(What the task requires): Find how many lines of the following entries contain "SecretEnvSpec". Reply with the number alone.

--- Records shown ---

(** Whatever [json.dumps] returns is printable ASCII. *)
Lemma encode_printable v : forall s, encode v = Ok s -> printable s = true.
Proof.
  induction v as [ | [] | z | s0 | l IH | l IH | items IH | l IH | b]
    using PyVal_induction; cbn [encode]; intros s H; try discriminate H;
    try (injection H as <-; first [ reflexivity
                                  | apply int_repr_printable
                                  | apply encode_basestring_ascii_printable ]).
  - destruct (traverse encode l) as [chunks|] eqn:Ht; [|discriminate].
    apply Ok_inj in H. subst s. rewrite !printable_app.
    rewrite join_printable; [reflexivity|reflexivity|].
    eapply traverse_Forall; [exact IH|exact Ht].
  - destruct (traverse encode l) as [chunks|] eqn:Ht; [|discriminate].
    apply Ok_inj in H. subst s. rewrite !printable_app.
    rewrite join_printable; [reflexivity|reflexivity|].
    eapply traverse_Forall; [exact IH|exact Ht].
  - match type of H with
    | match traverse ?f items with _ => _ end = _ =>
        destruct (traverse f items) as [chunks|] eqn:Ht; [|discriminate]
    end.
    apply Ok_inj in H. subst s. rewrite !printable_app.
    rewrite join_printable; [reflexivity|reflexivity|].
    eapply traverse_Forall; [|exact Ht].
    eapply Forall_impl; [|exact IH]. intros [k x] [_ Hx] y Hy. cbn [fst snd] in *.
    destruct (key_string k) as [ks|]; [|discriminate].
    destruct (encode x) as [xs|] eqn:Hxs; [|discriminate].
    apply Ok_inj in Hy. subst y.
    rewrite !printable_app, encode_basestring_ascii_printable, (Hx xs eq_refl).
    reflexivity.
Qed.

End EncodedText.

Section BuiltVariables.
Import Env.

Lemma build_of_non_string (e : EnvSpec.t) :
  EnvSpec.value_from_input e = None ->
  is_str (EnvSpec.value e) = false ->
  EnvSpec.build e =
    rbind (Json.dumps (EnvSpec.value e))
      (fun text => Ok {| ev_name := EnvSpec.name e; ev_value := Some text;
                         ev_value_from := None |}).
Proof.
  intros Hi Hs. unfold EnvSpec.build. rewrite Hi.
  destruct (EnvSpec.value e); try discriminate Hs; reflexivity.
Qed.

(** X14. A value that is not a string is built into printable ASCII
    text, whatever characters the strings inside it hold: no control
    character, no character above the tilde. *)
Theorem built_text_is_printable_ascii (e : EnvSpec.t) (ev : EnvVar) :
  EnvSpec.value_from_input e = None ->
  is_str (EnvSpec.value e) = false ->
  EnvSpec.build e = Ok ev ->
  exists text, ev_value ev = Some text /\ printable text = true.
Proof.
  intros Hi Hs Hb. rewrite (build_of_non_string e Hi Hs) in Hb.
  destruct (Json.dumps (EnvSpec.value e)) as [text|] eqn:Hd; [|discriminate Hb].
  cbn [rbind] in Hb. apply Ok_inj in Hb. subst ev.
  exists text. split; [reflexivity|]. eapply encode_printable; exact Hd.
Qed.

(** X15. Which values build the same variable. Two values of JSON's data
    model that are not strings build different variables unless they are
    equal; but a value and the string of its JSON text build the same
    variable, and so do a tuple and the list of its items. *)
Theorem built_variable_collisions (e e' : EnvSpec.t) :
  (EnvSpec.value_from_input e = None -> EnvSpec.value_from_input e' = None ->
   is_str (EnvSpec.value e) = false -> is_str (EnvSpec.value e') = false ->
   json_native (EnvSpec.value e) = true -> json_native (EnvSpec.value e') = true ->
   EnvSpec.build e = EnvSpec.build e' ->
   EnvSpec.name e = EnvSpec.name e' /\ EnvSpec.value e = EnvSpec.value e') /\
  (forall text,
     is_str (EnvSpec.value e) = false ->
     Json.dumps (EnvSpec.value e) = Ok text ->
     EnvSpec.build (with_value (PyStr text) e) = EnvSpec.build e) /\
  (forall l,
     EnvSpec.build (with_value (PyTuple l) e) = EnvSpec.build (with_value (PyList l) e)).
Proof.
  split; [|split].
  - intros Hi Hi' Hs Hs' Hn Hn' Hb.
    destruct (loads_dumps _ Hn) as (t & Hd & Hl).
    destruct (loads_dumps _ Hn') as (t' & Hd' & Hl').
    rewrite (build_of_non_string e Hi Hs), (build_of_non_string e' Hi' Hs') in Hb.
    rewrite Hd, Hd' in Hb. cbn [rbind] in Hb.
    apply Ok_inj in Hb. injection Hb as Hname Ht. subst t'.
    split; [exact Hname|]. congruence.
  - intros text Hs Hd. unfold EnvSpec.build, with_value.
    cbn [EnvSpec.value_from_input EnvSpec.value EnvSpec.name].
    destruct (EnvSpec.value_from_input e); [reflexivity|].
    destruct (EnvSpec.value e); try discriminate Hs; rewrite Hd; reflexivity.
  - intros l. reflexivity.
Qed.

(** X16. Every variable that is built carries either a literal value
    or exactly one source reference, never both and never neither:
    [EnvSpec] sets the value only, the three source variants set one
    reference each and no value.  The field variant builds exactly when
    its [api_version] is a string, and raises [ApiTypeError] when it is
    [None]. *)
Theorem built_variable_shape :
  (forall e ev, EnvSpec.build e = Ok ev ->
     is_Some (ev_value ev) /\ ev_value_from ev = None /\ source_count ev = 0%nat) /\
  (forall s, ev_value (SecretEnvSpec.build s) = None /\
             source_count (SecretEnvSpec.build s) = 1%nat) /\
  (forall s, ev_value (ConfigMapEnvSpec.build s) = None /\
             source_count (ConfigMapEnvSpec.build s) = 1%nat) /\
  (forall s ev, FieldEnvSpec.build s = Ok ev ->
     ev_value ev = None /\ source_count ev = 1%nat /\
     is_Some (FieldEnvSpec.api_version s)) /\
  (forall s, is_Some (FieldEnvSpec.api_version s) ->
     exists ev, FieldEnvSpec.build s = Ok ev) /\
  (forall s, FieldEnvSpec.api_version s = None ->
     FieldEnvSpec.build s = Raise ApiTypeError).
Proof.
  split; [|split; [|split; [|split; [|split]]]].
  - intros e ev H. unfold EnvSpec.build, mbind, result_bind in H.
    match type of H with rbind ?r _ = _ => destruct r; [|discriminate H] end.
    injection H as <-. repeat split. eauto.
  - repeat split.
  - repeat split.
  - intros s ev H. unfold FieldEnvSpec.build in H.
    destruct (FieldEnvSpec.api_version s) as [v|]; [|discriminate H].
    injection H as <-. repeat split. eauto.
  - intros s [v Hv]. unfold FieldEnvSpec.build. rewrite Hv. eexists. reflexivity.
  - intros s Hv. unfold FieldEnvSpec.build. rewrite Hv. reflexivity.
Qed.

---

(Answer below): 2